(* ===== verification/ExecArgs.v ===== *)
(** What a program finds on its stack: the arguments and the environment that do_execve
    (src/kernel/process.c) was given. *)
From Stdlib Require Import ZArith Lia.
From S2P Require Import Prelude Packed Phys PageAlloc Paging PageTables CowClone UserMem Process Signal Sched Reap Fault FreeSpace UserTree NewSpace Spawn Elf ElfLoad ElfLib ElfImage Exec.

#[local] Arguments Z.testbit : simpl never.

Definition byte (b : Z) : Prop := 0 <= b < 256.

(** Bytes a program reads at an address. *)
Definition reads (cr3 a : Z) (l : list Z) (m : pmem) : Prop := copy_from_user cr3 a (length l) m = (0, l).

Lemma le_bytes_byte w v : Forall byte (le_bytes w v).
Proof. revert v. induction w as [|w IH]; intros v; cbn; constructor; [unfold byte, u8; apply Z.mod_pos_bound; lia|apply IH]. Qed.
Lemma words_byte ws : Forall byte (user_words ws).
Proof. unfold user_words. induction ws as [|w ws IH]; [constructor|]. rewrite bind_cons. apply list.Forall_app. split; [apply le_bytes_byte|done]. Qed.
Lemma length_words ws : len (user_words ws) = 8 * len ws.
Proof. unfold user_words. induction ws as [|w ws IH]; [done|]. rewrite bind_cons, length_app, length_le_bytes. cbn [length]. lia. Qed.
Lemma map_u8_bytes l : Forall byte l -> map u8 l = l.
Proof. induction 1 as [|b l Hb _ IH]; cbn; [done|]. rewrite IH, u8_small; [done|exact Hb]. Qed.

(** Room for the strings. *)
Fixpoint strings_size (l : list (list Z)) : Z := match l with [] => 0 | s :: l' => len s + 1 + strings_size l' end.
Lemma strings_size_nonneg l : 0 <= strings_size l.
Proof. induction l as [|s l IH]; cbn; lia. Qed.

Section entry.
  Context (s : vm) (pd : Z) (Hwf : pt_wf s pd) (Hlw : leaves_wf s pd) (Hus : user_tree s pd) (Hst : forall x, on_stack x -> data_page pd s x).
  Notation v2p x := (user_v2p pd x (pm s)).

Lemma stack_v2p x : on_stack x -> v2p x <> 0.
  Proof.
    intros Hx. destruct (Hst x Hx) as (Hp & _ & H2 & _). pose proof (stack_user x Hx) as Hu.
    rewrite (user_v2p_mapped s pd x Hwf Hus); [|unfold on_stack, USER_STACK_TOP, USER_SPACE_MIN, USER_SPACE_END in *; lia|done|done].
    destruct (proj1 Hlw x Hu Hp) as [Ho _]. pose proof (owned_frame s _ (tw_inv _ _ Hwf) Ho). pose proof (Z.mod_pos_bound x 4096). lia.
  Qed.

  (** The bytes [l] are at [a] on the stack. *)
Definition holds (a : Z) (l : list Z) (m : pmem) : Prop :=
    forall i b, l !! i = Some b -> on_stack (a + Z.of_nat i) /\ m (v2p (a + Z.of_nat i)) = u8 b.
  (** Only bytes of the stack in [a, b) differ. *)
Definition stack_diff (a b : Z) (m m' : pmem) : Prop :=
    agree s pd m' /\ forall y, (forall x, a <= x < b -> on_stack x -> v2p x <> y) -> m' y = m y.

Lemma holds_reads a l m : agree s pd m -> Forall byte l -> holds a l m -> reads pd a l m.
  Proof.
    intros Ha Hb Hh. unfold reads. rewrite <- (map_u8_bytes l Hb) at 2. apply (copy_from_user_ok s pd Hwf); [done|]. intros i b Hi.
    destruct (Hh i b Hi) as [Hs E]. split; [by apply stack_v2p|done].
  Qed.

Lemma holds_diff a l lo hi m m' : holds a l m -> stack_diff lo hi m m' -> a + len l <= lo \/ hi <= a -> holds a l m'.
  Proof.
    intros Hh [_ Hd] Hr i b Hi. destruct (Hh i b Hi) as [Hs E]. split; [done|]. rewrite Hd; [done|]. intros x Hx Hxs Ex.
    apply user_byte_inj in Ex; [|done|done|by apply stack_v2p]. apply lookup_lt_Some in Hi. lia.
  Qed.

Lemma stack_diff_refl a b m : agree s pd m -> stack_diff a b m m.
  Proof. by split. Qed.
Lemma stack_diff_trans a b m1 m2 m3 : stack_diff a b m1 m2 -> stack_diff a b m2 m3 -> stack_diff a b m1 m3.
  Proof. intros [_ A] [B C]. split; [done|]. intros y Hy. rewrite C by done. by apply A. Qed.
Lemma stack_diff_wider a b a' b' m m' : a' <= a -> b <= b' -> stack_diff a b m m' -> stack_diff a' b' m m'.
  Proof. intros Ha Hb [A B]. split; [done|]. intros y Hy. apply B. intros x Hx. apply Hy. lia. Qed.

Lemma copy_to_user_total bs v m : agree s pd m -> (forall i, (i < length bs)%nat -> on_stack (v + Z.of_nat i)) -> (copy_to_user pd v bs m).1 = 0.
  Proof.
    revert v m. induction bs as [|b bs IH]; intros v m Ha Hs; cbn [copy_to_user]; [done|]. rewrite (user_v2p_ext s pd v m Hwf Ha).
    assert (Hv : on_stack v) by (rewrite <- (Z.add_0_r v); apply (Hs 0%nat); cbn; lia). pose proof (stack_v2p v Hv) as Hne. unfold truthy. destruct (Z.eqb_spec (v2p v) 0); [done|]. cbn [negb].
    rewrite u64_small by (unfold on_stack, USER_STACK_TOP in Hv; lia). apply IH; [by apply agree_st8|]. intros i Hi. replace (v + 1 + Z.of_nat i) with (v + Z.of_nat (S i)) by lia. apply Hs. cbn. lia.
  Qed.

  (** A copy onto the stack. *)
Lemma put_stack v bs m :
    agree s pd m -> (bs <> [] -> on_stack v /\ on_stack (v + len bs - 1)) ->
    let m' := (copy_to_user pd v bs m).2 in holds v bs m' /\ stack_diff v (v + len bs) m m'.
  Proof.
    intros Ha Hr. cbv zeta. assert (Hin : forall i, (i < length bs)%nat -> on_stack (v + Z.of_nat i)).
    { intros i Hi. destruct bs as [|b bs']; [cbn in Hi; lia|]. destruct Hr as [A B]; [done|]. unfold on_stack in *. lia. }
    pose proof (copy_to_user_total bs v m Ha Hin) as E. destruct (copy_to_user pd v bs m) as [r m'] eqn:Ec. cbn in E. subst r. cbn.
    destruct (copy_to_user_ok s pd Hwf Hlw bs v m m' Ha Ec) as (A & B & C). split; [|split; [done|]].
    - intros i b Hi. split; [apply Hin; by eapply lookup_lt_Some|]. by apply B.
    - intros y Hy. apply C. intros i Hi. apply Hy; [lia|by apply Hin].
  Qed.

  (** All strings. *)
Lemma push_strings_spec strs sp m :
    agree s pd m -> USER_STACK_TOP - 3 * 4096 <= sp - strings_size strs -> sp <= USER_STACK_TOP + 4096 ->
    let '(ptrs, sp', m') := push_strings pd strs sp m in
    sp' = sp - strings_size strs /\ length ptrs = length strs /\ stack_diff sp' sp m m' /\
    (forall i x p, strs !! i = Some x -> ptrs !! i = Some p -> holds p (x ++ [0]) m' /\ sp' <= p /\ p + len x + 1 <= sp).
  Proof.
    revert m. induction strs as [|x strs IH]; intros m Ha Hlo Hhi; cbn [push_strings strings_size] in *.
    { split; [lia|]. split; [done|]. split; [by apply stack_diff_refl|]. by intros i x p. }
    specialize (IH m Ha ltac:(lia) Hhi). destruct (push_strings pd strs sp m) as [[ptrs sp1] m1]. destruct IH as (E1 & El & D1 & H1).
    pose proof (strings_size_nonneg strs). rewrite u64_small by (unfold USER_STACK_TOP in *; lia).
    assert (Lx : len (x ++ [0]) = len x + 1) by (rewrite length_app; cbn; lia).
    destruct (put_stack (sp1 - (len x + 1)) (x ++ [0]) m1) as [Hx D2]; [apply D1|intros _; unfold on_stack; rewrite Lx; lia|].
    set (m2 := (copy_to_user _ _ _ _).2) in *. rewrite Lx in D2. replace (sp1 - (len x + 1) + (len x + 1)) with sp1 in D2 by lia.
    split; [lia|]. split; [cbn; lia|]. split.
    - eapply stack_diff_trans; [eapply stack_diff_wider; [| |exact D1]; lia|]. eapply stack_diff_wider; [| |exact D2]; lia.
    - intros [|i] y p Hy Hp; cbn in Hy, Hp.
      + injection Hy as <-. injection Hp as <-. split; [done|]. lia.
      + destruct (H1 i y p Hy Hp) as (A & B & C). split; [|lia]. eapply holds_diff; [exact A|exact D2|]. lia.
  Qed.

  (** The user_words of the frame, one array behind the other. *)
Lemma store_arrays arrays a m :
    agree s pd m -> USER_STACK_TOP - 3 * 4096 <= a -> a + 8 * len (concat arrays) <= USER_STACK_TOP + 4096 ->
    let m' := (foldl (fun '(m, a) ws => ((copy_to_user pd a (user_words ws) m).2, u64 (a + len ws * 8))) (m, a) arrays).1 in
    stack_diff a (a + 8 * len (concat arrays)) m m' /\
    forall i ws, arrays !! i = Some ws -> holds (a + 8 * len (concat (take i arrays))) (user_words ws) m'.
  Proof.
    revert a m. induction arrays as [|ws arrays IH]; intros a m Ha Hlo Hhi; cbn [foldl concat] in *; rewrite ?length_app in *.
    { split; [by apply stack_diff_refl|]. by intros i ws. }
    pose proof (length_words ws) as Lw. destruct (put_stack a (user_words ws) m Ha) as [H1 D1]; [intros Hne; destruct ws; [done|]; cbn [length] in *; unfold on_stack; lia|].
    set (m1 := (copy_to_user _ _ _ _).2) in *. rewrite u64_small by (unfold USER_STACK_TOP in *; lia).
    destruct (IH (a + len ws * 8) m1) as [D2 H2]; [apply D1|lia|lia|]. set (m2 := (foldl _ _ _).1) in *. rewrite Lw in D1.
    split.
    - eapply stack_diff_trans; [eapply stack_diff_wider; [| |exact D1]; lia|]. eapply stack_diff_wider; [| |exact D2]; lia.
    - intros [|i] ws' Hi; cbn [take concat] in *.
      + injection Hi as <-. cbn [length]. rewrite Z.mul_0_r, Z.add_0_r. eapply holds_diff; [exact H1|exact D2|]. lia.
      + rewrite length_app. replace (a + 8 * Z.of_nat (length ws + length (concat (take i arrays)))) with (a + len ws * 8 + 8 * len (concat (take i arrays))) by lia. by apply H2.
  Qed.

  (** An array of pointers to the strings, ended by a null pointer. *)
Definition string_array (a : Z) (strs : list (list Z)) (m : pmem) : Prop :=
    exists ptrs, length ptrs = length strs /\ reads pd a (user_words (ptrs ++ [0])) m /\
      forall i x p, strs !! i = Some x -> ptrs !! i = Some p -> reads pd p (x ++ [0]) m.

Definition fits (argv envv : list (list Z)) : Prop :=
    strings_size argv + strings_size envv + 8 * (len argv + len envv + 4) + 15 <= 4 * 4096.

Lemma stack_base : u64 (USER_STACK_TOP + 4096 - 32 + 0xFFF) .& not64 0xFFF = USER_STACK_TOP + 4096.
  Proof. vm_compute. reflexivity. Qed.

Lemma frame_at_spec sp n :
    0 <= n -> 8 * n + 23 <= sp < 2 ^ 64 -> let f := frame_at sp n in f mod 16 = 0 /\ sp - 8 * n - 23 <= f <= sp - 8 * n.
  Proof.
    intros Hn Hsp. cbv zeta. unfold frame_at. change 0xF with (2 ^ 4 - 1). rewrite land_not64_pow2 by lia. change (2 ^ 4) with 16.
    set (n' := if truthy (n .& 1) then n + 1 else n).
    assert (Hp : n' mod 2 = 0 /\ n <= n' <= n + 1).
    { unfold n', truthy. change (n .& 1) with (n .& Z.ones 1). rewrite Z.land_ones by lia. change (2 ^ 1) with 2. destruct (Z.eqb_spec (n mod 2) 0); cbn [negb]; [lia|]. pose proof (Z.mod_pos_bound n 2 ltac:(lia)). split; [|lia].
      rewrite Z.add_mod by lia. replace (n mod 2) with 1 by lia. done. }
    rewrite u64_small by (Z.to_euclidean_division_equations; lia). split; Z.to_euclidean_division_equations; lia.
  Qed.

Lemma entry_stack_spec argv envv :
    (length argv <= 32)%nat -> (length envv <= 16)%nat -> Forall (Forall byte) argv -> Forall (Forall byte) envv -> fits argv envv ->
    let '(sp, m') := build_entry_stack pd (USER_STACK_TOP + 4096 - 32) argv envv (pm s) in
    sp mod 16 = 0 /\ on_stack sp /\ reads pd sp (user_words [len argv]) m' /\
    string_array (sp + 8) argv m' /\ string_array (sp + 8 + 8 * (len argv + 1)) envv m' /\
    agree s pd m' /\ forall y, (forall x, on_stack x -> v2p x <> y) -> m' y = pm s y.
  Proof.
    intros Ha He Hba Hbe Hfit. unfold fits in Hfit. unfold build_entry_stack. rewrite (take_ge argv), (take_ge envv), stack_base by done.
    pose proof (strings_size_nonneg argv) as Na. pose proof (strings_size_nonneg envv) as Ne. set (top := USER_STACK_TOP + 4096) in *.
    assert (Htop : top = 0x00007FFFFFFFF000) by reflexivity.
    pose proof (push_strings_spec argv top (pm s) ltac:(done) ltac:(lia) ltac:(lia)) as HA. destruct (push_strings pd argv top (pm s)) as [[uargv sp1] m1]. destruct HA as (E1 & L1 & D1 & H1).
    pose proof (push_strings_spec envv sp1 m1 (proj1 D1) ltac:(lia) ltac:(lia)) as HE. destruct (push_strings pd envv sp1 m1) as [[uenvp sp2] m2]. destruct HE as (E2 & L2 & D2 & H2).
    destruct (frame_at_spec sp2 (1 + (len argv + 1) + (len envv + 1)) ltac:(lia) ltac:(lia)) as [Hal Hf]. set (sp := frame_at _ _) in *.
    set (arrays := [[len argv]; uargv ++ [0]; uenvp ++ [0]]).
    assert (La : len (concat arrays) = len argv + len envv + 3) by (unfold arrays; cbn [concat]; rewrite !length_app; cbn [length]; lia).
    assert (Es : store_frame pd sp (len argv) [uargv ++ [0]; uenvp ++ [0]] m2 =
      (foldl (fun '(m, a) ws => ((copy_to_user pd a (user_words ws) m).2, u64 (a + len ws * 8))) (m2, sp) arrays).1) by reflexivity.
    pose proof (store_arrays arrays sp m2 (proj1 D2) ltac:(lia) ltac:(lia)) as H. cbv zeta in H. rewrite <- Es in H. clear Es.
    set (m3 := store_frame _ _ _ _ _) in *. destruct H as [D3 H3]. rewrite La in D3.
    assert (Bw : forall i ws, arrays !! i = Some ws -> reads pd (sp + 8 * len (concat (take i arrays))) (user_words ws) m3).
    { intros i ws Hi. apply (holds_reads _ _ _ (proj1 D3)); [apply words_byte|]. by apply H3. }
    split; [done|]. split; [unfold on_stack; lia|]. split; [rewrite <- (Z.add_0_r sp); exact (Bw 0%nat _ eq_refl)|]. split; [|split; [|split; [apply D3|]]].
    - exists uargv. split; [done|]. split; [exact (Bw 1%nat _ eq_refl)|]. intros i x p Hx Hp. destruct (H1 i x p Hx Hp) as (A & B & C).
      apply (holds_reads _ _ _ (proj1 D3)); [apply list.Forall_app; split; [by eapply list.Forall_lookup_1 in Hba|repeat constructor; unfold byte; lia]|].
      assert (Lx : len (x ++ [0]) = len x + 1) by (rewrite length_app; cbn; lia). eapply holds_diff; [eapply holds_diff; [exact A|exact D2|lia]|exact D3|lia].
    - exists uenvp. split; [done|]. split.
      + replace (sp + 8 + 8 * (len argv + 1)) with (sp + 8 * len (concat (take 2 arrays))) by (unfold arrays; cbn [take concat]; rewrite !length_app; cbn [length]; lia). exact (Bw 2%nat _ eq_refl).
      + intros i x p Hx Hp. destruct (H2 i x p Hx Hp) as (A & B & C).
        apply (holds_reads _ _ _ (proj1 D3)); [apply list.Forall_app; split; [by eapply list.Forall_lookup_1 in Hbe|repeat constructor; unfold byte; lia]|].
        assert (Lx : len (x ++ [0]) = len x + 1) by (rewrite length_app; cbn; lia). eapply holds_diff; [exact A|exact D3|lia].
    - intros y Hy. rewrite (proj2 D3), (proj2 D2), (proj2 D1); [done|intros x _; by apply Hy..].
  Qed.
End entry.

YOUR INSTRUCTIONS
After locating the line with "Lemma put_stack v" above, return that line and every later line through the one with "revert m. induction", word for word and with nothing else.

EXERCISE ANSWER
Lemma put_stack v bs m :
    agree s pd m -> (bs <> [] -> on_stack v /\ on_stack (v + len bs - 1)) ->
    let m' := (copy_to_user pd v bs m).2 in holds v bs m' /\ stack_diff v (v + len bs) m m'.
  Proof.
    intros Ha Hr. cbv zeta. assert (Hin : forall i, (i < length bs)%nat -> on_stack (v + Z.of_nat i)).
    { intros i Hi. destruct bs as [|b bs']; [cbn in Hi; lia|]. destruct Hr as [A B]; [done|]. unfold on_stack in *. lia. }
    pose proof (copy_to_user_total bs v m Ha Hin) as E. destruct (copy_to_user pd v bs m) as [r m'] eqn:Ec. cbn in E. subst r. cbn.
    destruct (copy_to_user_ok s pd Hwf Hlw bs v m m' Ha Ec) as (A & B & C). split; [|split; [done|]].
    - intros i b Hi. split; [apply Hin; by eapply lookup_lt_Some|]. by apply B.
    - intros y Hy. apply C. intros i Hi. apply Hy; [lia|by apply Hin].
  Qed.

  (** All strings. *)
Lemma push_strings_spec strs sp m :
    agree s pd m -> USER_STACK_TOP - 3 * 4096 <= sp - strings_size strs -> sp <= USER_STACK_TOP + 4096 ->
    let '(ptrs, sp', m') := push_strings pd strs sp m in
    sp' = sp - strings_size strs /\ length ptrs = length strs /\ stack_diff sp' sp m m' /\
    (forall i x p, strs !! i = Some x -> ptrs !! i = Some p -> holds p (x ++ [0]) m' /\ sp' <= p /\ p + len x + 1 <= sp).
  Proof.
    revert m. induction strs as [|x strs IH]; intros m Ha Hlo Hhi; cbn [push_strings strings_size] in *.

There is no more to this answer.